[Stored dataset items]
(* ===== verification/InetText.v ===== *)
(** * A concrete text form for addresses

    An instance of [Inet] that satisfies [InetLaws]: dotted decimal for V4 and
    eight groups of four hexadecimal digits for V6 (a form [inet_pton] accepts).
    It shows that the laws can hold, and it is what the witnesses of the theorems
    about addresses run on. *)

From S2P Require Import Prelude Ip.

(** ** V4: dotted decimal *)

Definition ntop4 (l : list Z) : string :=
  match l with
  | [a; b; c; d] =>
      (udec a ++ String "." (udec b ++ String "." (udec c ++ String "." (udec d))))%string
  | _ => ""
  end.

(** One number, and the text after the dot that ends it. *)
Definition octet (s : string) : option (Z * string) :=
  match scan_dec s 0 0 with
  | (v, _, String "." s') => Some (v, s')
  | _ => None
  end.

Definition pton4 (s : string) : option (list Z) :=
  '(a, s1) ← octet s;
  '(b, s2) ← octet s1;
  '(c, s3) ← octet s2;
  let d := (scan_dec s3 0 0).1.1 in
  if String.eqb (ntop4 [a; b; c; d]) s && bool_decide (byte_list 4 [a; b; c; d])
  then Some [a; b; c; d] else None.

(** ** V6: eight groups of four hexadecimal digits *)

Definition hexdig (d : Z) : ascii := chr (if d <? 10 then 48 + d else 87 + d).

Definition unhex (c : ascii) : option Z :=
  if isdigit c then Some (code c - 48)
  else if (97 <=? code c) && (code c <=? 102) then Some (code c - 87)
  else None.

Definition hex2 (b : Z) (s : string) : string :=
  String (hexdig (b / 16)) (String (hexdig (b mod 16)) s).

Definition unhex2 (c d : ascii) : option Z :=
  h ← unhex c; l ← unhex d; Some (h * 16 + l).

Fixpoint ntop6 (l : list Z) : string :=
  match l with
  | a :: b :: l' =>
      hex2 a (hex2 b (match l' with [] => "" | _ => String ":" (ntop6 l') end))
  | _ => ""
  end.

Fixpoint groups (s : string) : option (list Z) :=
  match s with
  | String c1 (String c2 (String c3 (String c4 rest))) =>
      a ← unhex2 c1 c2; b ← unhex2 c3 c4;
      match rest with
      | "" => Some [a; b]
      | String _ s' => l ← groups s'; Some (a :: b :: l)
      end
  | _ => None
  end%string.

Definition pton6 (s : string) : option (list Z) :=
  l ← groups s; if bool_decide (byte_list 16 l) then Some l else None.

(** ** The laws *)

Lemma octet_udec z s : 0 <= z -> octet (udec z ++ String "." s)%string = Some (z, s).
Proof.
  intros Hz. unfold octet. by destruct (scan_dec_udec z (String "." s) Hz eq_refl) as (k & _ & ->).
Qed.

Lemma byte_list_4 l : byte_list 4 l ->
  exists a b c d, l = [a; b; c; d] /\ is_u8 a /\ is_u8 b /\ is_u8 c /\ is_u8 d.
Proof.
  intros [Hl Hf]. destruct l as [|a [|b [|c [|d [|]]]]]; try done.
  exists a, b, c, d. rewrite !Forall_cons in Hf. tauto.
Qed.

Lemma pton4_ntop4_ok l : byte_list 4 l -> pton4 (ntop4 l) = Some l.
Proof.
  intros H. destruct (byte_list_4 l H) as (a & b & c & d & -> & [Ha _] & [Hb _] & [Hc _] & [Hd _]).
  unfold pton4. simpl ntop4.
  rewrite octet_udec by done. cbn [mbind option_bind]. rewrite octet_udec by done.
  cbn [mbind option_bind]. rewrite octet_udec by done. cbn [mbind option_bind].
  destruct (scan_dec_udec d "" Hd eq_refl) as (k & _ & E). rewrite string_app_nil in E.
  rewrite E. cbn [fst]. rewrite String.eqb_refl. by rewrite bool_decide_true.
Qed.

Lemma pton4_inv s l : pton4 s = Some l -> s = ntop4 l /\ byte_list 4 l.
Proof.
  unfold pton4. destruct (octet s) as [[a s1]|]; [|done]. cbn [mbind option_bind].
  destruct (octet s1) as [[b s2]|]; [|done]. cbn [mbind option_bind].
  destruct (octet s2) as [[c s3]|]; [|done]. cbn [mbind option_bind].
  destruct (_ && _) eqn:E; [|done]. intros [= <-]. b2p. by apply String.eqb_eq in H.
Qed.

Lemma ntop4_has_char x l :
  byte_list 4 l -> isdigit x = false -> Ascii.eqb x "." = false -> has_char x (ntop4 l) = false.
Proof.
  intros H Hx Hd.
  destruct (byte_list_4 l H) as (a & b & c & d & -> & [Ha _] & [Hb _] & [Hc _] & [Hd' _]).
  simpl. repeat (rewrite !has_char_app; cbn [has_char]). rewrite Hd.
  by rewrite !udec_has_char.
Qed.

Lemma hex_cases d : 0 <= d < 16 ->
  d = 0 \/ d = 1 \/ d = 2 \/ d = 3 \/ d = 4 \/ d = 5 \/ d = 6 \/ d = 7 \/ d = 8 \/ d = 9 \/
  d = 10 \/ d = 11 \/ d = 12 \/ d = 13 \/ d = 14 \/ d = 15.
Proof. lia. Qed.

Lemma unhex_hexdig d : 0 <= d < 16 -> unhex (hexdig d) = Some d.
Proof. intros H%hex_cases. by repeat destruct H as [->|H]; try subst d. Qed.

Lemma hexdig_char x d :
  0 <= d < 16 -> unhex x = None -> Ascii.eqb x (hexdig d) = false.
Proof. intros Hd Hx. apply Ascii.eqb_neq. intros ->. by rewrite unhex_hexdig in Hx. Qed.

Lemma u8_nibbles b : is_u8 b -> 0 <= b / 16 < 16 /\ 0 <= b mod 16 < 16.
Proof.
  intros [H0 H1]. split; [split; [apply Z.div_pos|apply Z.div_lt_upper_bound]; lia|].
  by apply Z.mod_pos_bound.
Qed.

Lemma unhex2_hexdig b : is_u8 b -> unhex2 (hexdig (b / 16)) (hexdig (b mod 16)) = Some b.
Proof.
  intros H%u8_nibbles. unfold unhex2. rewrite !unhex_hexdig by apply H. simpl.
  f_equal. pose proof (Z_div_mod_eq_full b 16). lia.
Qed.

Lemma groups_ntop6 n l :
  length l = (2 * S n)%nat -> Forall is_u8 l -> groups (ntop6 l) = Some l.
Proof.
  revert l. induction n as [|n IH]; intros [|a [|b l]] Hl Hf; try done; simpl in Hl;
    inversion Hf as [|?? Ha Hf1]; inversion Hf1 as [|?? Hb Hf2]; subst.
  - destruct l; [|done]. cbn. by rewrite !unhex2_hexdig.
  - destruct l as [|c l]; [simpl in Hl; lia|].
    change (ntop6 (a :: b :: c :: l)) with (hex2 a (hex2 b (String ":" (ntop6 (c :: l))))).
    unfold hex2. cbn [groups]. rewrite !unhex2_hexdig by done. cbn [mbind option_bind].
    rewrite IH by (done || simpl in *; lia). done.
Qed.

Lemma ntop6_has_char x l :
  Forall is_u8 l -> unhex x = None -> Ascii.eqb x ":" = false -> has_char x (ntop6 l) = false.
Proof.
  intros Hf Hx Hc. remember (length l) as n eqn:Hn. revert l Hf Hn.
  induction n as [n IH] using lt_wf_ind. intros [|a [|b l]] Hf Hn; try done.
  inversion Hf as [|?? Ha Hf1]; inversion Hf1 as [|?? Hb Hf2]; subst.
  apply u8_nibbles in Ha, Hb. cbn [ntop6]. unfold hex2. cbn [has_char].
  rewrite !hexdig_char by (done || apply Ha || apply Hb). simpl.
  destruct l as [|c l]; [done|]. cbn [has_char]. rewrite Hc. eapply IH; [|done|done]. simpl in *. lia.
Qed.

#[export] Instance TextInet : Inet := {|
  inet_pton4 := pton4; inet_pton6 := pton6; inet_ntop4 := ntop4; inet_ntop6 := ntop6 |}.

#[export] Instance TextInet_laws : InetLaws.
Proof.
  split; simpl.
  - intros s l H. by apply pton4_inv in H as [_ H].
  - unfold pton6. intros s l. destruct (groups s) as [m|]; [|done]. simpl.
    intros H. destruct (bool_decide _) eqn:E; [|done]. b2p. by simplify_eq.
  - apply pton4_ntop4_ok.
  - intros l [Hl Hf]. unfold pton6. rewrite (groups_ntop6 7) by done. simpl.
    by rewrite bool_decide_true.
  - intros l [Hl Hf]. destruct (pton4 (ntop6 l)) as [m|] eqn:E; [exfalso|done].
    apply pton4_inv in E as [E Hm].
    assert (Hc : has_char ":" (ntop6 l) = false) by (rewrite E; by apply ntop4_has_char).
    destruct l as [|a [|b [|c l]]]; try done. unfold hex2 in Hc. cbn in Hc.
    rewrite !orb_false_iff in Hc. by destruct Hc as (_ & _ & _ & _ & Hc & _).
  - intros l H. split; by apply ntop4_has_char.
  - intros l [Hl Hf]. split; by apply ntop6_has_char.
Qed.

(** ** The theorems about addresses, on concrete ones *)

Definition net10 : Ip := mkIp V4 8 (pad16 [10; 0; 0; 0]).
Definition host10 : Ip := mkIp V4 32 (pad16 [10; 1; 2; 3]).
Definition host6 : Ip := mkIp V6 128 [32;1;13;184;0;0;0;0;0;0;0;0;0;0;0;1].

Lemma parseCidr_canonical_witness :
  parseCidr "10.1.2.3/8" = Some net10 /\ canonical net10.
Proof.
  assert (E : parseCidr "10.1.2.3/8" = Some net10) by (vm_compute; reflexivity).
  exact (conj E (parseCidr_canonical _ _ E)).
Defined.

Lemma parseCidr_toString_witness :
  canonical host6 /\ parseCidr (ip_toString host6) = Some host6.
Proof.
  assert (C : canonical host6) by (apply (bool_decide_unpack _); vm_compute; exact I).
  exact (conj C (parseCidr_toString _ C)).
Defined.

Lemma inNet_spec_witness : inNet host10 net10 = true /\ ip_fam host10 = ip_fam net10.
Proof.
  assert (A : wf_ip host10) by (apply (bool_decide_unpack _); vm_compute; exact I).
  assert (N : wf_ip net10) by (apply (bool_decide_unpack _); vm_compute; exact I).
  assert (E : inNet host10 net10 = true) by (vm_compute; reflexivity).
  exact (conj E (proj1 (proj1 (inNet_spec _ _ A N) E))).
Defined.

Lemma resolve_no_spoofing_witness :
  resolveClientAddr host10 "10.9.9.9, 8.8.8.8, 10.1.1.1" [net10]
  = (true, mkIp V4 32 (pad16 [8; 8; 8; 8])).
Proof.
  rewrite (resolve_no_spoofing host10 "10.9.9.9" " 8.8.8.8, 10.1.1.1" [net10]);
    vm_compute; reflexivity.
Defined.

To do: Give back precisely the lines above that start at the line containing "f_equal. pose proof" and end at the line containing "change (ntop6 (a", inclusive. No other lines belong in the output.

Result for this exercise:
  f_equal. pose proof (Z_div_mod_eq_full b 16). lia.
Qed.

Lemma groups_ntop6 n l :
  length l = (2 * S n)%nat -> Forall is_u8 l -> groups (ntop6 l) = Some l.
Proof.
  revert l. induction n as [|n IH]; intros [|a [|b l]] Hl Hf; try done; simpl in Hl;
    inversion Hf as [|?? Ha Hf1]; inversion Hf1 as [|?? Hb Hf2]; subst.
  - destruct l; [|done]. cbn. by rewrite !unhex2_hexdig.
  - destruct l as [|c l]; [simpl in Hl; lia|].
    change (ntop6 (a :: b :: c :: l)) with (hex2 a (hex2 b (String ":" (ntop6 (c :: l))))).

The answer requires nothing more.